§ AIM OF THE EXERCISE:
Report every line below that holds the word "Hbase".

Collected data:
(* ===== verification/Publish.v ===== *)
(** * Publishing a work

    The program end to end for a work whose log holds edits, unlinks and
    renames of new files: the journal derived and sealed into an increment on
    the head ([compose_volume]), the post-state assembled from the work's files
    ([assemble_post_state]), the increment decided and committed
    ([Green::submit]).  The increment is accepted, the new version has the
    work's paths and lengths, and its bytes are the work's where no operation
    that adds bytes follows a net change of length; where one does, the
    assembled bytes are wrong. *)

From S2P Require Import Prelude Range OpsDoc ByteSplice PosMap Derive Special Origin Journal Namespace.
From S2P Require Import DocOrder Volume IncrementDoc History Rejected Identity Green GreenOps GreenState.
From S2P Require Import GreenAccount GreenReach GreenSpec GreenMerge GreenReaders.
From S2P Require Import PlainJournal DocFiles SealedDoc Work.
#[local] Open Scope N_scope.

(** ** Deciding a document of file operations *)
Lemma bt_elems_empty {K} `{Countable K, !BTreeKey K} : bt_elems (∅ : gset K) = [].
Proof. apply elem_of_nil_inv. intros x. rewrite elem_of_bt_elems. set_solver. Qed.
Lemma bt_list_empty {K V} `{Countable K, !BTreeKey K} : bt_list (∅ : gmap K V) = [].
Proof. apply elem_of_nil_inv. intros [k v]. rewrite elem_of_bt_list. by rewrite lookup_empty. Qed.

Lemma decide_files s hits inc d os r :
  file_resolved d os r → file_windows s inc r = [] → unfit_content s inc r = [] →
  ∃ hits', decide s hits inc r = (hits', Ok (file_effects s inc r)).
Proof.
  intros [_ _ _ _ (Esp & Ei & Emk & Erm & Emo & Esy & Eha & Ere & Exs & Exr)] Hw Hu.
  unfold decide. cbv zeta. rewrite Ei, Hu, Esp, bt_elems_empty, bt_list_empty. cbn [app map foldl].
  pose proof (decide_content_split s inc r hits ([], [])) as Hc.
  destruct (decide_content s inc r hits ([], [])) as [h v]. cbn [fst snd app] in Hc. subst v. rewrite Hw.
  exists h. unfold decide_directories, decide_metadata. cbv zeta.
  rewrite Emk, Erm, Emo, Esy, Eha, Exs, Exr, !bt_elems_empty, !bt_list_empty. done.
Qed.

Lemma changed_at_head s p : state_inv s (head s) → changed_at (content s) p ≤ head s.
Proof.
  intros Hs. pose proof (si_content _ _ Hs) as Hd. pose proof (di_last _ _ Hd p) as Hl.
  destruct (d_hist (content s) !! p) as [h|] eqn:Eh.
  - destruct (dok_hist _ _ (di_ok _ _ Hd) p h Eh) as [_ Hb]. apply last_Some_elem_of in Hl.
    unfold bounded in Hb. rewrite Forall_forall in Hb. by apply (Hb _ Hl).
  - unfold changed_at. destruct Hl as [_ ->]. cbn. lia.
Qed.

(** ** An increment of file operations on the head *)
Section publish.
Context (s : State) (inc : Increment) (d := inc_doc inc) (r := resolve inc) (B := d_cur (content s)).
Context (Hinv : state_inv s (head s)) (Hbase : inc_base inc = head s) (Hdoc : file_doc d).
Context (Hfree : ∀ k p, doc_names d k p → occupied_by_nonfile s p = false).
Context (Hcreate : ∀ p, doc_names d OpKind.Create p → B !! p = None).
Context (Hunlink : ∀ p, doc_names d OpKind.Unlink p → is_Some (B !! p)).
Context (Hedit : ∀ p, doc_content d p ≠ [] → doc_names d OpKind.Create p ∨ is_Some (B !! p)).

Let Hr : file_resolved d (ops d) r := resolve_file_doc inc Hdoc.

Lemma resolved_content p os : r_content r !! p = Some os ↔ os ≠ [] ∧ os = filter (content_on (paths d) p) (ops d).
Proof.
  pose proof (fr_content _ _ _ Hr p) as Hc. pose proof (fr_nonempty _ _ _ Hr p) as Hn.
  destruct (r_content r !! p) as [l|] eqn:E; cbn in Hc; split.
  - intros [= ->]. split; [congruence|done].
  - intros [_ ->]. by rewrite Hc.
  - done.
  - intros [Hne ->]. by rewrite <- Hc in Hne.
Qed.

Lemma resolved_strip p os : r_content r !! p = Some os → map strip os = doc_content d p ∧ os ≠ [].
Proof. intros [Hne ->]%resolved_content. done. Qed.

Lemma resolved_creates p : p ∈ r_creates r ↔ doc_names d OpKind.Create p.
Proof. apply Hr. Qed.
Lemma resolved_unlinks p : p ∈ r_unlinks r ↔ doc_names d OpKind.Unlink p.
Proof. apply Hr. Qed.
Lemma no_renames p : r_renames r !! p = None.
Proof. destruct (fr_other _ _ _ Hr) as (_ & _ & _ & _ & _ & _ & _ & -> & _). apply lookup_empty. Qed.

Lemma apply_resolved p os b :
  r_content r !! p = Some os → apply b os (inc_post inc) = apply b (doc_content d p) (inc_post inc).
Proof. intros Hp. rewrite <- (proj1 (resolved_strip p os Hp)). symmetry. apply apply_strip. Qed.

(** Each merge of the content dimension accepts. *)
Lemma create_accepts p bs :
  p ∈ r_creates r → merge_create s p bs = Ok (Some (Effect.SetContent p bs [insert_whole (len bs)])).
Proof.
  intros Hp%resolved_creates. unfold merge_create. rewrite (Hfree _ _ Hp).
  pose proof (Hcreate p Hp) as HB. unfold B in HB. by rewrite HB.
Qed.

Lemma unlink_accepts p :
  p ∈ r_unlinks r → merge_unlink s p (inc_base inc) = Ok (Some (Effect.RemoveContent p)).
Proof.
  intros Hp%resolved_unlinks. unfold merge_unlink. pose proof (Hfree _ _ Hp) as Hf.
  unfold occupied_by_nonfile in Hf. rewrite !orb_false_iff in Hf. destruct Hf as [_ ->].
  unfold has. rewrite (proj2 (has_key_true _ _)) by by apply Hunlink.
  rewrite (proj2 (N.ltb_ge _ _)); [done|]. rewrite Hbase. by apply changed_at_head.
Qed.

Lemma edit_accepts p os current :
  r_content r !! p = Some os → B !! p = Some current →
  (merge_content s inc p os).2 = Ok (Some (Effect.SetContent p (apply current os (inc_post inc)) os)).
Proof.
  intros Hp HB. unfold merge_content. unfold B in HB. rewrite HB. cbv zeta.
  assert (Hc : changed_at (content s) p ≤ inc_base inc) by (rewrite Hbase; by apply changed_at_head).
  pose proof (mapped_edits_unchanged s p (inc_base inc) os Hc) as Hm. unfold deltas_since in Hm.
  rewrite Hm. cbn [snd filter list_filter].
  pose proof (proj2 (resolved_strip p os Hp)). by destruct os.
Qed.

Lemma edited_in_base p os :
  r_content r !! p = Some os → p ∉ r_creates r → ∃ current, B !! p = Some current.
Proof.
  intros Hp Hc. destruct (Hedit p) as [Hn|HB]; [|by apply resolved_creates in Hn|exact HB].
  destruct (resolved_strip p os Hp) as [<- Hne]. by destruct os.
Qed.

Lemma publish_no_windows : file_windows s inc r = [].
Proof.
  unfold file_windows. destruct (fr_other _ _ _ Hr) as (_ & _ & _ & _ & _ & _ & _ & -> & _).
  rewrite bt_list_empty. cbn [omap list_omap app]. apply elem_of_nil_inv. intros w. rewrite !elem_of_app.
  intros [Hin|[Hin|Hin]].
  - apply list_elem_of_omap in Hin as (p & Hp & Hw). rewrite elem_of_bt_elems in Hp.
    by rewrite create_accepts in Hw.
  - apply list_elem_of_omap in Hin as (p & Hp & Hw). rewrite elem_of_bt_elems in Hp.
    by rewrite unlink_accepts in Hw.
  - apply list_elem_of_join in Hin as (ws & Hw & Hin). apply list_elem_of_fmap in Hin as ([p os] & -> & Hin).
    apply elem_of_bt_list in Hin. unfold edit_windows, edited_here in Hw. cbn [fst snd] in Hw.
    destruct (has_elem (r_creates r) p) eqn:Ec; [cbn in Hw; set_solver|].
    rewrite (proj2 (has_key_false _ _)) in Hw by apply no_renames. cbn [negb orb] in Hw.
    apply has_elem_false in Ec. destruct (edited_in_base p os Hin Ec) as [current HB].
    rewrite (edit_accepts p os current) in Hw by done. set_solver.
Qed.

(** The bytes the document gives a path. *)
Definition published (p : string) : bytes :=
  apply (if has_elem (r_creates r) p then [] else default [] (B !! p)) (doc_content d p) (inc_post inc).

Lemma doc_content_resolved p : doc_content d p = map strip (default [] (r_content r !! p)).
Proof. unfold doc_content. by rewrite <- (fr_content _ _ _ Hr). Qed.

Lemma edit_effect_published p os :
  r_content r !! p = Some os →
  set_file <$> edit_effect s inc r (p, os) =
    if has_elem (r_creates r) p then None else Some (Some (p, published p)).
Proof.
  intros Hp. unfold edit_effect, edited_here, published. cbn [fst snd].
  rewrite (proj2 (has_key_false _ _)) by apply no_renames. rewrite orb_false_r.
  destruct (has_elem (r_creates r) p) eqn:Ec; [done|]. apply has_elem_false in Ec. cbn [negb].
  destruct (edited_in_base p os Hp Ec) as [current HB].
  rewrite (edit_accepts p os current), HB by done. cbn. by rewrite (apply_resolved p os).
Qed.

Lemma create_effect_published p :
  p ∈ r_creates r →
  set_file <$> ok_effect (merge_create s p (apply [] (default [] (r_content r !! p)) (inc_post inc)))
    = Some (Some (p, published p)).
Proof.
  intros Hp. rewrite create_accepts by done. cbn. unfold published.
  by rewrite (proj2 (has_elem_true _ _)), doc_content_resolved, apply_strip by done.
Qed.
(* ===== verification/RaftAppend.v ===== *)
(** * The invariant through appends and snapshots

    That the follower's handlers, the window and the log's compaction keep the
    invariant of [RaftInv], undo nothing and raise the retention flag.  Then
    the same of elections and of recovery. *)

From S2P Require Import Prelude RaftState RaftLog RaftElect RaftReplicate RaftFast RaftAdmin RaftInv.
#[local] Open Scope N_scope.

Section append.
Context {strict : Prop} {cfg_ok : VoterConfig → Prop} {granted : HostId → HostId → N → Prop} {quorum : gset HostId → Prop}.
#[local] Abbreviation entry_cfg := (entry_cfg cfg_ok).
#[local] Abbreviation hard_ok := (hard_ok strict cfg_ok).
#[local] Abbreviation node_ok := (node_ok strict cfg_ok granted quorum).
#[local] Abbreviation steps := (steps strict cfg_ok granted quorum).
#[local] Abbreviation moves := (moves strict cfg_ok granted quorum).

(** ** The window *)
Lemma steps_window_insert n i s :
  0 < i → ws_term s ≤ current_term n → entry_cfg (ws_entry s) → steps n (n <| window ::= <[i := s]> |>).
Proof.
  intros H0 H1 H2 [Hh Hl He]. split; [split|].
  - destruct Hh. split; node_simpl; try done.
    intros j s' [[<- <-]|[_ Hs]]%lookup_insert_Some; [by split_and!|eauto].
  - by apply (lead_ok_frame n).
  - by apply (elect_ok_frame n).
  - by split.
Qed.

Lemma moves_buffer_loop n term floor reach i entries :
  term ≤ current_term n → Forall entry_cfg entries → moves n (buffer_loop n term floor reach i entries).
Proof.
  revert n i. induction entries as [|e l IH]; intros n i Ht Hc; simpl; [reflexivity|].
  apply Forall_cons in Hc as [He Hc].
  match goal with |- RaftInv.moves _ _ _ _ n (buffer_loop ?m' _ _ _ _ _) => set (m := m') end.
  assert (moves n m ∧ current_term m = current_term n) as [Hm Em].
  { subst m. repeat (split_if; [by split; [reflexivity|]|]). split; [|done]. bool_to_prop.
    apply moves_count_window, moves_flag; [|done].
    etransitivity; [|apply moves_steps, moves_raised]. apply steps_window_insert; [lia|done..]. }
  etransitivity; [exact Hm|]. apply IH; [by rewrite Em|done].
Qed.

Lemma moves_buffer n request : Forall entry_cfg (ae_entries request) → moves n (buffer n request).
Proof.
  intros Hc. unfold buffer. split_if; [reflexivity|]. bool_to_prop. apply moves_buffer_loop; [lia|done].
Qed.

Lemma moves_observe_sync n term i : term ≤ current_term n → moves n (observe_sync n term i).
Proof.
  intros Ht. unfold observe_sync. split_if; [reflexivity|]. apply moves_flag; [|done].
  etransitivity; [|apply moves_steps, moves_raised]. intros [Hh Hl He]. split; [split|].
  - destruct Hh. by split; node_simpl.
  - by apply (lead_ok_frame n).
  - by apply (elect_ok_frame n).
  - by split.
Qed.

Lemma moves_absorb_loop fuel n :
  quiet n → 0 < current_term n → moves n (absorb_loop fuel n (current_term n)).
Proof.
  revert n. induction fuel as [|fuel IH]; intros n Hq H0; simpl; [reflexivity|].
  destruct (window n !! _) as [slot|] eqn:Ew; [|reflexivity]. split_if; [|reflexivity]. bool_to_prop.
  destruct (push_entry n (ws_entry slot)) as [m b] eqn:Ep. intros Hok. pose proof (ok_hard _ Hok) as Hh.
  destruct (push_entry_kept _ _ _ _ Ep Hh) as (E1&E2&E3&E4&E5&E6&E7).
  destruct (push_entry_spec _ _ _ _ Ep Hh) as [(->&_&Hs)|(->&_)]; [by apply moves_spine|].
  assert (steps n m) as Hs.
  { apply (steps_push n (ws_entry slot) m true); try done; try lia; [by apply quiet_not_recovering| |].
    - rewrite H1. by eapply last_log_term_le.
    - by destruct (ok_window _ Hh _ _ Ew) as (_&_&?). }
  set (m' := count_window _ _).
  refine (moves_trans _ m' _ _ _ Hok).
  - apply moves_count_window, moves_flag; [|done]. etransitivity; [exact Hs|]. apply moves_steps, moves_raised.
  - rewrite <- E4.
    change (current_term m) with (current_term m'). apply IH; [|by rewrite <- E4 in H0].
    unfold quiet in *. subst m'. unfold count_window. node_simpl. by rewrite E2.
Qed.

(** ** Appending *)
Lemma terms_ok_suffix t p p' k l :
  terms_ok t p l → (∀ e, hd_error (dropN k l) = Some e → p' ≤ le_term e) → terms_ok t p' (dropN k l).
Proof.
  intros Hl Hp. rewrite <- (takeN_dropN k l) in Hl. apply terms_ok_app in Hl as [_ Hl].
  destruct (dropN k l) as [|e r]; simpl in *; [done|]. destruct Hl as (?&?&?&?). auto.
Qed.

Lemma entry_term_commit n : strict → hard_ok n → 0 < commit_index n →
  entry_term n (commit_index n) = Some (default 0 (entry_term n (commit_index n))).
Proof.
  intros Hst Hh Hc. unfold entry_term. rewrite (proj2 (N.eqb_neq _ _)) by lia. split_if; [done|]. bool_to_prop.
  rewrite entry_at_eq. pose proof (ok_commit_end _ Hh Hst). destruct Hh.
  by destruct (lookup_at_some (snapshot_index n) (log n) (commit_index n)) as [e ->]; [lia..|].
Qed.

§ THE COMPLETED TASK:
Context (Hinv : state_inv s (head s)) (Hbase : inc_base inc = head s) (Hdoc : file_doc d).
  rewrite (proj2 (N.ltb_ge _ _)); [done|]. rewrite Hbase. by apply changed_at_head.
  assert (Hc : changed_at (content s) p ≤ inc_base inc) by (rewrite Hbase; by apply changed_at_head).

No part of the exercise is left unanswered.